Given: series $\sum^\infty_{n=1}(\cosh\frac{1}{n} - 1)^p$.
Question: Consider different $p$ and find out if it converges.
I tried to represent $\cosh$ as $\frac{e^x - e^{-x}}{2}$. What I got as $n$-th member: $$\left(\frac{\sqrt[n]{e} + \frac{1}{\sqrt[n]{e}} - 2}{2}\right)^p$$
Notice that degree next to $e$ approaches to $0$ as n approaches to $\infty$:
$$\lim_{n\to\infty} 1/n = 0 \text{ and } \lim_{n\to\infty} -1/n = 0$$
So that I can use Maclaurin series for $e^x$ and get:
$$1 + \frac{1}{n+1} + \frac{1}{2(n+1)^2} + \ldots + \frac{1}{k!(n+1)^k} + \ldots + 1 - \frac{1}{n+1} + \frac{1}{2(n+1)^2} + \ldots + (-1)^k\frac{1}{k!(n+1)^k} + \ldots - 2 = \{\forall k: k \text{ is even}\} \frac{2}{2(n+1)^2} + \ldots + \frac{2}{k!(n+1)^k} + \ldots$$
So put it all together:
$$\left(\frac{1}{2(n+1)^2} + \ldots + \frac{2}{k!(n+1)^k} + \ldots\right)^p \forall k: k \text{ is even}$$
As I know, the sum of convergent series is sum of their sums.
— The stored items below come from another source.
Lemma known_cached d U g C r d0 :
  dag_repr d0 d U g C → g < br_round r → is_Some (U r) →
  ∃ i, ds_recent_blocks d !! r = Some i ∧ bi_committed i = bool_decide (r ∈ C).
Proof.
  intros (_ & Hwf & Hg & HU & Hm) Hr [b Hb]. rewrite <- HU in Hb. rewrite <- Hg in Hr.
  destruct (dag_lookup_cached d r b Hwf Hb Hr) as (i & Hi & _). exists i. split; [done|]. by apply Hm.
Qed.

Program Definition DagState_store_spec d0 : BlockStoreSpec (DagState S) := {|
  bs_repr := dag_repr d0;
|}.
Next Obligation. intros d0 d U g C (_ & _ & Hg & _). done. Qed.
Next Obligation.
  intros d0 d U g C refs (_ & _ & _ & HU & _). simpl. rewrite get_blocks_lookup. f_equal.
  apply list_fmap_ext. intros _ r _. apply HU.
Qed.
Next Obligation.
  intros d0 d U g C r Hd Hr Hk. destruct (known_cached d U g C r d0 Hd Hr Hk) as (i & Hi & Hc).
  simpl. unfold is_committed. rewrite Hi. simpl. by rewrite Hc.
Qed.
Next Obligation.
  intros d0 d U g C r Hd Hr Hk. destruct (known_cached d U g C r d0 Hd Hr Hk) as (i & Hi & Hc).
  destruct Hd as (Heq & Hwf & Hg & HU & Hm).
  destruct (set_committed_spec d r i Hwf Hi) as (d' & Hset & Hwf' & Hlk & Hrec & Hlc & Hctx & _).
  exists d'. simpl. rewrite Hset, Hc.
  assert (dag_gc_round d' = dag_gc_round d) as Hg'
    by (unfold dag_gc_round, calculate_gc_round, last_commit_round; by rewrite Hlc, Hctx).
  split; [by rewrite bool_decide_not|]. split; [|by rewrite Hrec, map_size_insert_Some].
  split; [|split; [done|split; [by rewrite Hg'|split; [intros r'; by rewrite Hlk|]]]].
  - revert Hset. unfold set_committed. rewrite Hi. cbn [expect mbind outcome_bind].
    destruct (bi_committed i); intros [= <-]; [done|]. rewrite Heq. done.
  - intros r' i'. rewrite Hrec, Hg'. intros [[<- <-]|[Hne Hi']]%lookup_insert_Some Hr'; simpl.
    + by rewrite bool_decide_true by set_solver.
    + rewrite (Hm r' i' Hi' Hr'). apply bool_decide_ext. set_solver.
Qed.
Next Obligation.
  intros d0 d U g C refs Hd Hnd Hk. simpl. rewrite <- (size_dom (D := gset BlockRef)).
  unfold size, set_size. simpl. apply submseteq_length, NoDup_submseteq; [done|].
  intros r Hr. destruct (Hk r Hr) as [Hgr Hu].
  destruct (known_cached d U g C r d0 Hd Hgr Hu) as (i & Hi & _).
  apply elem_of_elements, elem_of_dom. by exists i.
Qed.
End DagStore.

(** * The log of commits *)

(** What the commits before determine: the committed references and the last commit. *)
Record commit_log := mkCommitLog {
  log_committed : gset BlockRef;
  log_last : option TrustedCommit;
}.

Definition log_round (log : commit_log) : N := from_option tc_round 0 (log_last log).
Definition log_index (log : commit_log) : N := from_option tc_index 0 (log_last log).
Definition log_digest (log : commit_log) : N := from_option tc_digest Digest_MIN (log_last log).
Definition log_timestamp (log : commit_log) : N := from_option tc_timestamp_ms 0 (log_last log).
Definition log_gc (ctx : Context) (log : commit_log) : N :=
  log_round log - gc_depth (protocol_config ctx).

(** The parents of a leader: its ancestors of the round before. *)
Definition parents_of (G : universe) (L : VerifiedBlock) : list VerifiedBlock :=
  omap G (filter (λ r, br_round r = u32_sub (vb_round L) 1) (vb_ancestors L)).

(** One commit, as a function of the universe and of the log alone. *)
Definition commits `{Crypto} `{CommitCodec} (ctx : Context) (G : universe) (log : commit_log)
    (L : VerifiedBlock) (sd : CommittedSubDag) (log' : commit_log) : Prop :=
  ∃ C' out ts serialized,
    lin G (log_gc ctx log) ({[reference L]} ∪ log_committed log) [L] [] C' out ∧
    median_timestamp_by_stake ctx (parents_of G L) = Ret (Ok ts) ∧
    let timestamp := N.max ts (log_timestamp log) in
    let blocks := sort_sub_dag_blocks out in
    let commit := Commit_new (u32_add (log_index log) 1) (log_digest log) timestamp
                    (reference L) (reference <$> blocks) in
    bcs_commit commit = Some serialized ∧
    let trusted := new_trusted commit serialized in
    sd = CommittedSubDag_new (reference L) blocks timestamp (tc_reference trusted) ∧
    log' = mkCommitLog C' (Some trusted).

Inductive commit_run `{Crypto} `{CommitCodec} (ctx : Context) (G : universe) :
    commit_log → list VerifiedBlock → list CommittedSubDag → commit_log → Prop :=
| run_nil log : commit_run ctx G log [] [] log
| run_cons log L leaders sd sds log1 log2 :
    commits ctx G log L sd log1 → commit_run ctx G log1 leaders sds log2 →
    commit_run ctx G log (L :: leaders) (sd :: sds) log2.

(** Contexts of two validators of the same epoch. *)
Definition same_epoch (ctx1 ctx2 : Context) : Prop :=
  committee ctx1 = committee ctx2 ∧
  gc_depth (protocol_config ctx1) = gc_depth (protocol_config ctx2).

Lemma median_same_epoch ctx1 ctx2 blocks :
  same_epoch ctx1 ctx2 → median_timestamp_by_stake ctx1 blocks = median_timestamp_by_stake ctx2 blocks.
Proof. intros [Hc _]. unfold median_timestamp_by_stake. by rewrite Hc. Qed.

Lemma commits_det `{Crypto} `{CommitCodec} ctx1 ctx2 G log L sd1 log1 sd2 log2 :
  same_epoch ctx1 ctx2 → commits ctx1 G log L sd1 log1 → commits ctx2 G log L sd2 log2 →
  sd1 = sd2 ∧ log1 = log2.
Proof.
  intros He (C1 & out1 & ts1 & ser1 & Hl1 & Hm1 & Hs1 & -> & ->)
    (C2 & out2 & ts2 & ser2 & Hl2 & Hm2 & Hs2 & -> & ->).
  rewrite (median_same_epoch ctx1 ctx2 _ He) in Hm1. unfold log_gc in Hl1.
  destruct He as [_ Hgc]. rewrite Hgc in Hl1.
  destruct (lin_det _ _ _ _ _ _ _ _ _ Hl1 Hl2) as [-> ->].
  assert (ts1 = ts2) as -> by congruence. assert (ser1 = ser2) as -> by congruence. done.
Qed.

Lemma commit_run_det `{Crypto} `{CommitCodec} ctx1 ctx2 G log leaders sds1 log1 sds2 log2 :
  same_epoch ctx1 ctx2 → commit_run ctx1 G log leaders sds1 log1 →
  commit_run ctx2 G log leaders sds2 log2 → sds1 = sds2 ∧ log1 = log2.
Proof.
  intros He H1. revert sds2 log2. induction H1 as [|log L leaders sd sds log1 log1' Hc _ IH];
    intros sds2 log2 H2; inversion H2; subst; [done|].
  destruct (commits_det ctx1 ctx2 G log L sd log1 sd0 log3) as [-> ->]; [done..|].
  edestruct IH as [-> ->]; done.
Qed.

(** Committed references are not above the last leader, and their history above the
    garbage collection round is committed. *)
Record log_wf (ctx : Context) (G : universe) (log : commit_log) : Prop := {
  lw_rounds : ∀ r, r ∈ log_committed log → br_round r ≤ log_round log;
  lw_closed : ∀ r r', r ∈ log_committed log → parent G r r' → log_gc ctx log < br_round r' →
    r' ∈ log_committed log;
}.

(** Blocks of the universe name each authority at most once among their ancestors. *)
Definition unique_ancestors (G : universe) : Prop :=
  ∀ b, block_in G b → NoDup (br_author <$> vb_ancestors b).

Lemma unique_distinct U : unique_ancestors U → distinct_ancestors U.
Proof. intros Hu b Hb. by eapply NoDup_fmap_1, Hu. Qed.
But how to prove it strictly for infinite number of series? Induction, started from two series? Is my idea even right?
You can use comparison test. As $$ \lim_{x\to 0}\frac{\cosh x-1}{x^2}=\frac12, $$ the convergence of your series is equivalent to the convergence of $$ \sum_{n=1}^\infty\frac1{n^{2p}} $$